A couple spending a romantic weekend together by the lake have an unpleasant brush with some local teenage cretins. It starts harmless enough, with an awkward argument on the beach, but soon things go too far and the couple find themselves fighting for their lives against the punks' sociopathic leader.

Eden Lake started off strong, but stumbled somewhere in the middle before collapsing on itself by the end. The opening act or so had me hooked. The couple was convincing and sympathetic, and the early confrontations with the teenagers were effectively unsettling. It's horror right out of real life: you ask some asshole to turn his music down, they respond standoffishly, there's a vague threat of violence and you feel unsettled. We've all been there.

It's when things escalated that the film started to lose me a little. The violence perpetrated by the teens goes too far. I don't mean that in a moralist sense, as if I was offended by the movie. And I don't mean that it's not plausible that seemingly regular teenagers could be capable of such atrocities. What I don't accept is the manner and speed in which the violence escalates, the lack of hesitation shown by the lead creep, and the relative ease with which he convinces his nervous cohorts. To the filmmakers' credit, they try to show how he bullies and scares the other teens into following his lead, but the execution is rushed and it rings false.

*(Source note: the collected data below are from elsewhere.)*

(** What a merge does to the number of values, when value and target are
    different keys: it drops by exactly one, and the target is kept. *)
Lemma merge_value_count act a v tg t e st :
  is_merge act a v tg →
  entry_at st a tg = Some t →
  entry_at st a v = Some e →
  v ≠ tg →
  S (value_count (final (apply_actions [act] st)) a) = value_count st a ∧
  is_Some (entry_at (final (apply_actions [act] st)) a tg).
Proof.
  intros Hm Ht He Hne. pose proof Hm as [Hrec _].
  unfold entry_at in Ht, He. unfold value_count at 2.
  destruct (memory (self st) !! a) as [b|] eqn:Hb; [|done]. simpl in Ht, He.
  rewrite (apply_actions_record _ _ _ _ _ _ Hrec Hb).
  rewrite (bucket_step_merge _ _ _ _ _ _ _ Hm), Ht, He.
  rewrite decide_False by done. unfold store. simpl.
  rewrite value_count_stored, entry_at_stored, lookup_insert_eq.
  split; [|eauto].
  rewrite map_size_insert_Some
    by (rewrite lookup_delete_ne by done; eauto).
  apply (size_delete_present _ _ _ He).
Qed.

(** C2 (what the code does on the failing input). A merge record whose
    value and target are the same key of the bucket deletes that entry and
    then raises [KeyError] at line 94: the target does not survive the
    merge. *)
Theorem self_merge_deletes_target act a v e st :
  is_merge act a v v →
  entry_at st a v = Some e →
  ∃ st',
    apply_actions [act] st = Raised KeyError st' ∧
    entry_at st' a v = None ∧
    S (value_count st' a) = value_count st a.
Proof.
  intros Hm He. pose proof Hm as [Hrec _].
  unfold entry_at in He. unfold value_count at 2.
  destruct (memory (self st) !! a) as [b|] eqn:Hb; [|done]. simpl in He.
  rewrite (apply_actions_record _ _ _ _ _ _ Hrec Hb).
  rewrite (bucket_step_merge _ _ _ _ _ _ _ Hm), He.
  rewrite decide_True by done. unfold store. simpl.
  eexists. split; [done|].
  rewrite value_count_stored, entry_at_stored, lookup_delete_eq.
  split; [done|]. apply (size_delete_present _ _ _ He).
Qed.

(** *** Reinforce *)

Lemma bucket_step_reinforce now act v s b e :
  b !! v = Some e →
  (0 ≤ evidence e)%Z →
  bucket_step now act "reinforce" v s b =
  (None, <[v := {| confidence := reinforced (confidence e) (evidence e) s;
                   evidence := evidence e + 1;
                   last_seen := now |}]> b).
Proof.
  intros He Hev. unfold bucket_step. simpl. rewrite He. simpl.
  destruct (Z.eqb_spec (evidence e + 1) 0); [lia | done].
Qed.

(** C4 (amended). Reinforcing an entry whose confidence is the float [c],
    between 0 and 1, and whose evidence is [e], a count below [2^53], with
    a record whose strength resolves to the float [s], between 0 and 1,
    succeeds; it sets the evidence to [e+1] and the confidence to the
    binary64 value of [(c*e + s)/(e+1)], product, sum and quotient each
    rounded.  The exact value of [(c*e + s)/(e+1)] lies between
    [min(c, s)] and [max(c, s)].  The stored value lies between
    [min(c, s) * (1 - 2^-50)] and [max(c, s) * (1 + 2^-50)] when [c] and
    [s] are at least [2^-900]. *)
Theorem reinforce_weighted_mean act a v e st :
  is_record act "reinforce" a v →
  entry_at st a v = Some e →
  (0 ≤ evidence e < 2 ^ 53)%Z →
  (0 <= B64.round (confidence e))%Q →
  (B64.round (confidence e) <= 1)%Q →
  (0 <= B64.round (resolve_strength act))%Q →
  (B64.round (resolve_strength act) <= 1)%Q →
  ∃ st' e',
    apply_actions [act] st = Done tt st' ∧
    entry_at st' a v = Some e' ∧
    confidence e' =
      B64.div
        (B64.add (B64.mul (B64.round (confidence e))
                          (B64.of_int (evidence e)))
                 (B64.round (resolve_strength act)))
        (B64.of_int (evidence e + 1)) ∧
    evidence e' = (evidence e + 1)%Z ∧
    (Qmin (B64.round (confidence e)) (B64.round (resolve_strength act))
     <= weighted_mean (B64.round (confidence e)) (evidence e)
          (B64.round (resolve_strength act)))%Q ∧
    (weighted_mean (B64.round (confidence e)) (evidence e)
       (B64.round (resolve_strength act))
     <= Qmax (B64.round (confidence e)) (B64.round (resolve_strength act)))%Q ∧
    ((B64.pow2 (-900) <= B64.round (confidence e))%Q →
     (B64.pow2 (-900) <= B64.round (resolve_strength act))%Q →
     (Qmin (B64.round (confidence e)) (B64.round (resolve_strength act))
      * (1 - B64.pow2 (-50)) <= confidence e')%Q ∧
     (confidence e'
      <= Qmax (B64.round (confidence e)) (B64.round (resolve_strength act))
         * (1 + B64.pow2 (-50)))%Q).
Proof.
  intros Hrec He Hev _ _ _ _. unfold entry_at in He.
  destruct (memory (self st) !! a) as [b|] eqn:Hb; [|done]. simpl in He.
  rewrite (apply_actions_record _ _ _ _ _ _ Hrec Hb).
  rewrite (bucket_step_reinforce _ _ _ _ _ _ He (proj1 Hev)).
  unfold store. simpl.
  do 2 eexists. split; [done|]. rewrite entry_at_stored, lookup_insert_eq.
  split; [done|]. simpl.
  destruct (weighted_mean_bounds (B64.round (confidence e)) (evidence e)
              (B64.round (resolve_strength act)) (proj1 Hev)).
  split_and!; [done..|].
  intros Hc Hs. by apply reinforced_near_bounds.
Qed.

(** *** Weaken *)

Lemma bucket_step_weaken now act v s b e :
  b !! v = Some e →
  bucket_step now act "weaken" v s b =
  (None, <[v := {| confidence := weakened (confidence e);
                   evidence := evidence e;
                   last_seen := now |}]> b).
Proof. intros He. unfold bucket_step. simpl. by rewrite He. Qed.

Lemma apply_action_weaken now act a v b e st :
  is_record act "weaken" a v →
  memory (self st) !! a = Some b →
  b !! v = Some e →
  apply_action now act st =
  Done tt
    (with_memory
       (insert a (<[v := {| confidence := weakened (confidence e);
                            evidence := evidence e;
                            last_seen := now |}]> b)) st).
Proof.
  intros Hrec Hb He.
  rewrite (apply_action_record _ _ _ _ _ _ Hrec), Hb. simpl.
  by rewrite (bucket_step_weaken _ _ _ _ _ _ He).
Qed.

(** The same [weaken] record applied [S n] times in a row. *)
Lemma weaken_repeat now act a v n :
  is_record act "weaken" a v →
  ∀ b e st,
    memory (self st) !! a = Some b →
    b !! v = Some e →
    for_each (apply_action now) (repeat act (S n)) st =
    Done tt
      (with_memory
         (insert a
            (<[v := {| confidence := Nat.iter (S n) weakened (confidence e);
                       evidence := evidence e;
                       last_seen := now |}]> b)) st).
Proof.
  intros Hrec. induction n as [|n IH]; intros b e st Hb He.
  - simpl.
    by rewrite (bind_Done _ _ _ _ _ (apply_action_weaken _ _ _ _ _ _ _ Hrec Hb He)).
  - change (repeat act (S (S n))) with (act :: repeat act (S n)).
    cbn [for_each].
    rewrite (bind_Done _ _ _ _ _ (apply_action_weaken _ _ _ _ _ _ _ Hrec Hb He)).
    erewrite IH; [| apply lookup_stored | apply lookup_insert_eq].
    rewrite stored_stored, insert_insert_eq. cbn [confidence evidence].
    by rewrite <- Nat.iter_succ_r.
Qed.

(** C5. A [weaken] record sets the confidence [c] of its entry to
    [max(0.05, c * 0.6)] and leaves the evidence as it is, and so does every
    further application.  One weakening strictly decreases a confidence
    above 0.05; the confidences after one or more weakenings never fall
    below 0.05; and they converge to 0.05 (from some point on they are
    0.05). *)
Theorem weaken_floor act a v e st :
  is_record act "weaken" a v →
  entry_at st a v = Some e →
  (∀ n, ∃ st' e',
     apply_actions (repeat act (S n)) st = Done tt st' ∧
     entry_at st' a v = Some e' ∧
     confidence e' = Nat.iter (S n) weakened (confidence e) ∧
     evidence e' = evidence e) ∧
  weakened (confidence e) = Py.max (1#20)%Q (confidence e * (3#5))%Q ∧
  ((1#20 < confidence e)%Q → (weakened (confidence e) < confidence e)%Q) ∧
  (∀ n, (1#20 <= Nat.iter (S n) weakened (confidence e))%Q) ∧
  (∃ N, ∀ n, (N ≤ n)%nat → Nat.iter n weakened (confidence e) = (1#20)%Q) ∧
  (∀ eps, (0 < eps)%Q →
     ∃ N, ∀ n, (N ≤ n)%nat →
       (Qabs (Nat.iter n weakened (confidence e) - (1#20)) < eps)%Q).
Proof.
  intros Hrec He. unfold entry_at in He.
  destruct (memory (self st) !! a) as [b|] eqn:Hb; [|done]. simpl in He.
  split_and!.
  - intros n. rewrite apply_actions_unfold.
    erewrite weaken_repeat by done.
    do 2 eexists. split; [done|].
    by rewrite entry_at_stored, lookup_insert_eq.
  - done.
  - apply weakened_decreases.
  - intros n. apply iter_weakened_floor.
  - apply iter_weakened_eventually.
  - intros eps Heps.
    destruct (iter_weakened_eventually (confidence e)) as [N HN].
    exists N. intros n Hn. rewrite (HN n Hn).
    eapply Qle_lt_trans; [|exact Heps]. by vm_compute.
Qed.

Still, the middle segment of the movie remained competent and engaging, and I could have accepted Eden Lake as an effective, if too contrived, thriller. Then the ending killed it. The final act asks us to accept the exact same plot twist three times in a row (someone offers their help to the couple, but it turns out they have some sort of connection to the teens!), each one worse than the last. The final scene really turned me off, in which the parents of the teens turn out to be just as vicious as their offspring.

I have no problem with a horror film ending in misery and cynicism, if that's its goal, but it has to earn that sort of conclusion, not fabricate it. I'm sure the filmmakers are trying to make some sort of statement about how the cruelty was taught to the children by their families, and that's fine, but the final moments rang so false to me, so forced and lacking in credibility, that it tainted the whole experience.